Read through the records below and copy each line that uses the word "sources".

##############################

(** * doxstorr: a shallow embedding of the storage and transaction engine

    The Python sources are embedded component by component, one module per
    source file.  Conventions shared by all modules:

    - a coroutine is a function of the component's state; [await f(x)] is the
      call of [f] on the current state.  A coroutine that awaits something
      which cannot complete in the current state (a held [asyncio.Lock], a
      full [asyncio.Queue]) has outcome [Hang];
    - a Python exception is an outcome [Raise e] and the state reached when it
      was raised is kept, as mutation of Python objects is not undone by an
      exception;
    - [int(time.time())] is an explicit argument;
    - decorators and constructors are embedded as they are written: a
      decorated method is the wrapper of its decorator applied to the body,
      and a constructor call that raises has outcome [Raise e];
    - calls of the logger are left out. *)

From Stdlib Require Import ZArith Ascii String List Lia Bool.
From Stdlib.Strings Require Import Byte.
From stdpp Require Import gmap strings list fin_maps pretty.

Local Open Scope Z_scope.

(** ** Exceptions (filestore_exceptions.py and the builtins the code meets) *)

Inductive exn : Set :=
  (* Python builtins *)
  | TypeError | ValueError | KeyError | IndexError | RuntimeError | AttributeError
  | ZeroDivisionError | OSError
  | JSONDecodeError            (* a ValueError *)
  | TimeoutError               (* asyncio.TimeoutError *)
  | QueueFull                  (* asyncio.QueueFull *)
  | CancelledError             (* asyncio.CancelledError, a BaseException *)
  (* filestore_exceptions.py *)
  | FilestoreException
  | DocumentException | DocumentNotFoundError | DocumentAlreadyExistsError
  | DocumentValidationError
  | CollectionException | CollectionNotFoundError | CollectionAlreadyExistsError
  | SchemaException | SchemaValidationError
  | IndexException | IndexAlreadyExistsError | IndexNotFoundError
  | TransactionException | TransactionAbortedError | DeadlockDetectedError
  | StorageException | BlockAllocationError | BlockReadError | BlockWriteError
  | ConfigurationException
  | ConcurrencyException | LockAcquisitionError
  | QueryException             (* used by the sources, not declared there *)
  | OperationNotPermittedError.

##############################

» **WRITTEN RESPONSE**
    The Python sources are embedded component by component, one module per
  | QueryException             (* used by the sources, not declared there *)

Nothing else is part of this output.